What you have to do: Go through the entries below, count every line with the string "handlers", and answer with only that number.

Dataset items
•••••

(* ===== verification/Overlap.v ===== *)
(** * Overlap: messages handled at the same time

    A handler of the gateway awaits the coordinator and then acts on
    the sockets.  While it waits, the server takes other messages: the
    requests of several handlers reach the store in any order, and the
    socket actions of a handler run in one piece once its method has
    returned.

    - [awaits] cuts a handler at its [await]: the method of the
      coordinator, returning what the handler does next;
    - a message that [arrive]s passes the interceptors and is [pending]
      until its method has had its turns ([proceed]); the rest of the
      handler then runs inside the exception filter;
    - [overlap] follows a schedule of arrivals and turns.

    A handler that is given its turns with nothing in between is
    [deliver] ([alone_deliver]), so the schedule that treats the
    messages one by one is [serve] ([one_by_one_serve]).  Under every
    schedule a socket that sends nothing stays in its rooms
    ([overlap_socket_stays]) and a message that gets six turns is
    answered ([overlap_answers]).  The method in a handler is a
    request of [Reach] up to [≡] ([awaits_perform]).  What the
    invariants of the store lose under other schedules shows on the
    sockets ([create_twice_overlapping]).  [OverlapTypes] has the
    types of the keys under every schedule, [OverlapStore] the pool
    the store sees. *)

From stdpp Require Import strings gmap.
From S2P Require Import Prelude JsArray JsValue Redis Room Json Prog Service Reach Scene.
From S2P Require Import Interleave Typing Progress Pool Socket Gateway GatewaySpec Equiv.
Import TextChatGateway.
(** * Flickerfy: the frame-generation pipeline of [src/index.tsx]

    A shallow embedding of the pipeline functions of the [App] component
    ([detectObjects], [generatePrompts], [generateFrames],
    [runObjectDetection], [handleGenerateAnimation]) and the properties
    claimed about them; then the handlers of the page around the
    pipeline ([resetState], [processUploadedFile], the drag-and-drop
    handlers, [handleDownloadGif], [downloadImage]) and the state
    updates of the [FlickerBook] player, with what the code shows about
    them.

    Conventions of the embedding.
    - A JavaScript string is the list of its UTF-16 code units.
    - [undefined] is [None]; a value that is always defined is not wrapped.
    - [ai.models.generateContent] and [JSON.parse] are not code of this
      repository.  The service is a state machine given as a parameter
      (any state type, any transition function), so a statement proved
      for every service holds for every sequence of answers and errors.
      [JSON.parse] is a parameter as well; a reader for the grammar of
      ECMA-404, proved total, is given for the concrete runs.
    - A parsed number keeps its literal.  What depends on its value as a
      double ([Number.prototype.toString], whether it is [0]) is a
      parameter.
    - A timer wait is recorded with the delay handed to [setTimeout];
      the clock itself is not modelled.
    - A thrown value is an [Error] object carrying a [message], as
      thrown by the SDK and by the source's own [throw new Error(...)].
    - An [async] function is a computation of the monad [M]: it reads and
      updates the world (service state, React state), returns normally or
      throws, and emits the trace of what it did (requests issued, timer
      waits, console output, progress messages). *)

From Stdlib Require Import List NArith Bool String Ascii Lia Arith PeanoNat.
From Stdlib Require Import DecimalString ZArith.
From Stdlib Require DecimalNat DecimalFacts.
Import ListNotations.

•••••

Exercise output: 3